● Assignment
Go to the line below containing "i < j -> batch" and print exactly from there through the line containing "exfalso. apply (never_fetched_first a b Na", both included. Print nothing else.

--- Excerpted records Enclosed Below ---

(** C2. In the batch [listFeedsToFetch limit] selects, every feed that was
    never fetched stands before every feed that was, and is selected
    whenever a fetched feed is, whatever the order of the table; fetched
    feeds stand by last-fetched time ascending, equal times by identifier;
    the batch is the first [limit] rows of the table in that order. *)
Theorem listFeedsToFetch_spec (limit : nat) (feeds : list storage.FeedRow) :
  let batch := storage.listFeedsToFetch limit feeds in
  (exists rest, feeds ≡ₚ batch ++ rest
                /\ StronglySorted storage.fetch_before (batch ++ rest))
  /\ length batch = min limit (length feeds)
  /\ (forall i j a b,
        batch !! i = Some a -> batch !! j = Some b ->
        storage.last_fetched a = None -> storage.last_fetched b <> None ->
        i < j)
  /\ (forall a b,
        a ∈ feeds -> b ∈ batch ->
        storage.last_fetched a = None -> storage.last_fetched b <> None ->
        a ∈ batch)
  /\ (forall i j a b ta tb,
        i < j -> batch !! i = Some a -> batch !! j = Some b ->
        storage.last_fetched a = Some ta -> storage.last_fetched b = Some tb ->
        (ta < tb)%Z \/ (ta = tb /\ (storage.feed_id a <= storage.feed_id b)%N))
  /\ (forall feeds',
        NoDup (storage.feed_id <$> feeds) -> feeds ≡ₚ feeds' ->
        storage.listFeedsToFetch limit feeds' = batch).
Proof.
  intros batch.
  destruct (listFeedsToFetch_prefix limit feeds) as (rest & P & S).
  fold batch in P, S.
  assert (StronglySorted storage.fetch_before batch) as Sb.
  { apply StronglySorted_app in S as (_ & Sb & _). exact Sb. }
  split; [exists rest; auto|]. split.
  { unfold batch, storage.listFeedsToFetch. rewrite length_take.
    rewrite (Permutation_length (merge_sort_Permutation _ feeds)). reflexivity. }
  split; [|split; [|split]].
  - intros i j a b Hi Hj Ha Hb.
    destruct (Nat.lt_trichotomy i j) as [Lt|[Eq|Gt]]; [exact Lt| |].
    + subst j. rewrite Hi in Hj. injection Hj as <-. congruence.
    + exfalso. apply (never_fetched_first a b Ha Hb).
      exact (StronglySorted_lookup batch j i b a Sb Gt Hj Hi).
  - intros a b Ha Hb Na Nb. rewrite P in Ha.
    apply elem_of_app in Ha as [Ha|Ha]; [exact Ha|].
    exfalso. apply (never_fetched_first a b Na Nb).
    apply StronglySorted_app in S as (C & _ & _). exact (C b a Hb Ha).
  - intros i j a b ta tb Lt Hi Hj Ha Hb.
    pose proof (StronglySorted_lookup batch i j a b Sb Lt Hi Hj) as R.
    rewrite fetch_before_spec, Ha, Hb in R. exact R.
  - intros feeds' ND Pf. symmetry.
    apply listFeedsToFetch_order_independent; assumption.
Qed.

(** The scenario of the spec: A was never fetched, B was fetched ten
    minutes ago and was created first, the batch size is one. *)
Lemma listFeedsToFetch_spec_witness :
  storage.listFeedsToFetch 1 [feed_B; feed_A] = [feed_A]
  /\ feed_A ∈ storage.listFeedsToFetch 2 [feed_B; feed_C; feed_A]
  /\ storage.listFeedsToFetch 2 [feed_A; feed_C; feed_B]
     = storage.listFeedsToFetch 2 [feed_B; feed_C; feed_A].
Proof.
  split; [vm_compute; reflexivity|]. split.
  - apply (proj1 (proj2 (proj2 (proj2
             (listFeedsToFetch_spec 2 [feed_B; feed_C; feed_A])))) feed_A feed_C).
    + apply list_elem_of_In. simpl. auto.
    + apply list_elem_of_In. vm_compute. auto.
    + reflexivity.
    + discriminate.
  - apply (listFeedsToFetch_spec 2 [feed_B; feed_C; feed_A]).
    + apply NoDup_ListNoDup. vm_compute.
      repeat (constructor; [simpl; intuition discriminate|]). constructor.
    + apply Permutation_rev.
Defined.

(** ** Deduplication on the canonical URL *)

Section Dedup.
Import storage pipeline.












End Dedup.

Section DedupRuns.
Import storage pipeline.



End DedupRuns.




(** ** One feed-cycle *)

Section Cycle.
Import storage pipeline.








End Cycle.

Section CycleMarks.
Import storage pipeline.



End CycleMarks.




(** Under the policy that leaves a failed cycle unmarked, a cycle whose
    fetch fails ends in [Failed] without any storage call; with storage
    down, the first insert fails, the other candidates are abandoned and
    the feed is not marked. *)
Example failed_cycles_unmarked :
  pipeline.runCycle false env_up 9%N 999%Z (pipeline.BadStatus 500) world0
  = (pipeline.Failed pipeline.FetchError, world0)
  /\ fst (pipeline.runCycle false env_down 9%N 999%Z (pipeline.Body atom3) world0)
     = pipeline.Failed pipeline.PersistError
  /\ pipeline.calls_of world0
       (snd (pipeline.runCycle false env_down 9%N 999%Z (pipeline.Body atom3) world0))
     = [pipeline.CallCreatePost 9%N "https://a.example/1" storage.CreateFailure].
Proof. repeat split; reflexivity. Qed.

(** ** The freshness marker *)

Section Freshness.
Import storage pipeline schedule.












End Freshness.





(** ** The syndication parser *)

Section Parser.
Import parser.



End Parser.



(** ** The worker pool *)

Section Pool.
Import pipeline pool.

--- End of Enclosed Excerpted records ---
--- Excerpted records Enclosed Below ---

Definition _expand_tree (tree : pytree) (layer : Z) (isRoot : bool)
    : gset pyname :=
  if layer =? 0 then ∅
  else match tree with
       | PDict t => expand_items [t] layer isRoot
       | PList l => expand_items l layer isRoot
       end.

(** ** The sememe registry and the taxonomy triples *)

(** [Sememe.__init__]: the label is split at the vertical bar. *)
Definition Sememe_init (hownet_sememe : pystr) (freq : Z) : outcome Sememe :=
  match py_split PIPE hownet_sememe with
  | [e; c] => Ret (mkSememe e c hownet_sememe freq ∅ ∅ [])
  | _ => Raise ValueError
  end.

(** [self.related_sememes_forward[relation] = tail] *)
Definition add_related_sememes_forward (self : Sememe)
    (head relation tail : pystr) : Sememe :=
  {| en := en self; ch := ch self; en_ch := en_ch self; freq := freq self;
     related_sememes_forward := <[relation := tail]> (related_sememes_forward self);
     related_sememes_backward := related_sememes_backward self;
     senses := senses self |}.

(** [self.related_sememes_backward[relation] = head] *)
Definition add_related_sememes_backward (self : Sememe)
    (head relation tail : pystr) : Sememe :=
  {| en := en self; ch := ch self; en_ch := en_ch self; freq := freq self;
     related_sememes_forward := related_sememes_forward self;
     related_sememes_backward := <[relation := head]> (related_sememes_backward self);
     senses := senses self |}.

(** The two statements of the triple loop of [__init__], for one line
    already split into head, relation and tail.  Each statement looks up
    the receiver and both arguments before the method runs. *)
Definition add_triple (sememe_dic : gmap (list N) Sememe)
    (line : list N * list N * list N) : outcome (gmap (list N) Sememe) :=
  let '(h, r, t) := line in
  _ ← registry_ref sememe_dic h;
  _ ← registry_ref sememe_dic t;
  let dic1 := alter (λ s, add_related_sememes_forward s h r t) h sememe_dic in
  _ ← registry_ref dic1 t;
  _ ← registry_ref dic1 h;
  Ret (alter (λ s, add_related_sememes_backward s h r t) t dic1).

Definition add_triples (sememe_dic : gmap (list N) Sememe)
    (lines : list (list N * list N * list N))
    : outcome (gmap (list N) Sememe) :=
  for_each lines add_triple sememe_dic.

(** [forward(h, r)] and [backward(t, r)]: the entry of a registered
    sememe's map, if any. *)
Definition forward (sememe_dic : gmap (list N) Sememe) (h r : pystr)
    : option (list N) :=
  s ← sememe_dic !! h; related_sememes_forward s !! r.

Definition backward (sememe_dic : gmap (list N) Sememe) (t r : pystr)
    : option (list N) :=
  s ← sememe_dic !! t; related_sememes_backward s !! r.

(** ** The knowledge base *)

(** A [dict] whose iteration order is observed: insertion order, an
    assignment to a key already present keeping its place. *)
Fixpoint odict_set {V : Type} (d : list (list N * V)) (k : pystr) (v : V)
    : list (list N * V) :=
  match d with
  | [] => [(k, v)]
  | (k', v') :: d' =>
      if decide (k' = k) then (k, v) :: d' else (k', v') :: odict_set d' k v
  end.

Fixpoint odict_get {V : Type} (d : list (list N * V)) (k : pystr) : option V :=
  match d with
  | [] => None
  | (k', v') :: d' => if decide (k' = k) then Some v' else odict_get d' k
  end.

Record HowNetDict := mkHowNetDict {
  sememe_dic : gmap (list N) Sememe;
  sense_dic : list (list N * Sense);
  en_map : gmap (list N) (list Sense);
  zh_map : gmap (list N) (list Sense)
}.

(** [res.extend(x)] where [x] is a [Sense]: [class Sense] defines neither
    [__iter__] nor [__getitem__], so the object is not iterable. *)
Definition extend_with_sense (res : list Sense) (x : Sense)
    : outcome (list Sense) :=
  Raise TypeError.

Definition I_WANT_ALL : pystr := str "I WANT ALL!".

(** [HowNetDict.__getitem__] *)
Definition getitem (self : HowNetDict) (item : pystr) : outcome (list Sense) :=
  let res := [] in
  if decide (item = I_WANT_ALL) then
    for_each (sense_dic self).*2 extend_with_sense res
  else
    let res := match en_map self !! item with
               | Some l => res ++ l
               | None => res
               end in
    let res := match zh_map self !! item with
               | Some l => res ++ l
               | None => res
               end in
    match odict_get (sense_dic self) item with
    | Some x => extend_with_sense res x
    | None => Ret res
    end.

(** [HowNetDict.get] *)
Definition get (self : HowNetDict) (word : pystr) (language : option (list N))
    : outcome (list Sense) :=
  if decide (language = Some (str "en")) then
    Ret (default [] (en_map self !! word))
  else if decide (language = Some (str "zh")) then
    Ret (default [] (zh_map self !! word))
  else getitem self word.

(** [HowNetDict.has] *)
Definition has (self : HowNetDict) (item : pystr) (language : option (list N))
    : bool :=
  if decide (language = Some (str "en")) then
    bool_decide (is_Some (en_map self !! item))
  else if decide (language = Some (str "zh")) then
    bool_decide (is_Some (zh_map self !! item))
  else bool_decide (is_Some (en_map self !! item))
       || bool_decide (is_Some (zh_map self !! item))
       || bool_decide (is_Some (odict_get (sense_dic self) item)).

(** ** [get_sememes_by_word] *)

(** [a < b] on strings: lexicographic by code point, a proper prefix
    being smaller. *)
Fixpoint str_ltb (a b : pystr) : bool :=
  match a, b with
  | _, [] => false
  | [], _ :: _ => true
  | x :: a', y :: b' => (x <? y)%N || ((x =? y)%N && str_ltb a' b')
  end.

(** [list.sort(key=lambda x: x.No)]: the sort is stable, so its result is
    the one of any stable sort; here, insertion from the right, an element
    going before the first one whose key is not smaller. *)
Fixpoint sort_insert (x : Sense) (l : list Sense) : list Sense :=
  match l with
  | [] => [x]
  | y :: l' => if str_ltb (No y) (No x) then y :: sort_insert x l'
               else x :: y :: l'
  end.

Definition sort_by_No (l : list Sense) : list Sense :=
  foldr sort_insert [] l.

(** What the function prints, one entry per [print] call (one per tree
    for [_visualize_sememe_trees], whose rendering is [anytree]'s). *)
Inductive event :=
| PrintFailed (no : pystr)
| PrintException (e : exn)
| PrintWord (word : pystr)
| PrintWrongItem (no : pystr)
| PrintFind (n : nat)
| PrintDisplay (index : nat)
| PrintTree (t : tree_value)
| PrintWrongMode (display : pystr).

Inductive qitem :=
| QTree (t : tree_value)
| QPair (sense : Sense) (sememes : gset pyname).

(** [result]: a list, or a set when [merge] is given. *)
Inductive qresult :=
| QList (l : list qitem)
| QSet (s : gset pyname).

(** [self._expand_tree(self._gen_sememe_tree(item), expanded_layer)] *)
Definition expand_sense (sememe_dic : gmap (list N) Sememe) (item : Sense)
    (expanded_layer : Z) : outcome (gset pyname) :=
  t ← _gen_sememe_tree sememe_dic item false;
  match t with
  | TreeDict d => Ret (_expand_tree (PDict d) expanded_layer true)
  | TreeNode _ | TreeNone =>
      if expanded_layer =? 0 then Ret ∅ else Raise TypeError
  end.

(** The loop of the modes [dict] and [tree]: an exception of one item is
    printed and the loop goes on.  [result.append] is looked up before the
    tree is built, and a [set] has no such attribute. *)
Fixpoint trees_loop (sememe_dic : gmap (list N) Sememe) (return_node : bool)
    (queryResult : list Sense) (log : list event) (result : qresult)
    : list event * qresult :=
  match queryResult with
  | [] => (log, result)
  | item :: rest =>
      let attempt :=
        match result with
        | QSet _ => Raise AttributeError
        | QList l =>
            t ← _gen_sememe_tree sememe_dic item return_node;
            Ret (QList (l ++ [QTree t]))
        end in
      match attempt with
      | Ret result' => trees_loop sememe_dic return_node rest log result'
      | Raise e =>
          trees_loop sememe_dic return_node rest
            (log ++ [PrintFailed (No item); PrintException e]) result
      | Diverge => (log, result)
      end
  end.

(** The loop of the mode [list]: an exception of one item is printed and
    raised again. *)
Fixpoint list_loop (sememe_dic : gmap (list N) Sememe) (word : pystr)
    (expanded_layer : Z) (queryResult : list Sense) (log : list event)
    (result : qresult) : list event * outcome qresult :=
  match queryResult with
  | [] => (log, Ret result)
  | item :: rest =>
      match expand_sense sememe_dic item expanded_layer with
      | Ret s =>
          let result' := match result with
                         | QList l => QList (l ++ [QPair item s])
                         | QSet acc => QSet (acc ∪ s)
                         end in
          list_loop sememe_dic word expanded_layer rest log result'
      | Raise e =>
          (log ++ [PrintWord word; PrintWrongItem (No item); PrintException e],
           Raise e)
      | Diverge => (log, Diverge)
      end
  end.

--- End of Enclosed Excerpted records ---

● Result of the task
        i < j -> batch !! i = Some a -> batch !! j = Some b ->
        storage.last_fetched a = Some ta -> storage.last_fetched b = Some tb ->
        (ta < tb)%Z \/ (ta = tb /\ (storage.feed_id a <= storage.feed_id b)%N))
  /\ (forall feeds',
        NoDup (storage.feed_id <$> feeds) -> feeds ≡ₚ feeds' ->
        storage.listFeedsToFetch limit feeds' = batch).
Proof.
  intros batch.
  destruct (listFeedsToFetch_prefix limit feeds) as (rest & P & S).
  fold batch in P, S.
  assert (StronglySorted storage.fetch_before batch) as Sb.
  { apply StronglySorted_app in S as (_ & Sb & _). exact Sb. }
  split; [exists rest; auto|]. split.
  { unfold batch, storage.listFeedsToFetch. rewrite length_take.
    rewrite (Permutation_length (merge_sort_Permutation _ feeds)). reflexivity. }
  split; [|split; [|split]].
  - intros i j a b Hi Hj Ha Hb.
    destruct (Nat.lt_trichotomy i j) as [Lt|[Eq|Gt]]; [exact Lt| |].
    + subst j. rewrite Hi in Hj. injection Hj as <-. congruence.
    + exfalso. apply (never_fetched_first a b Ha Hb).
      exact (StronglySorted_lookup batch j i b a Sb Gt Hj Hi).
  - intros a b Ha Hb Na Nb. rewrite P in Ha.
    apply elem_of_app in Ha as [Ha|Ha]; [exact Ha|].
    exfalso. apply (never_fetched_first a b Na Nb).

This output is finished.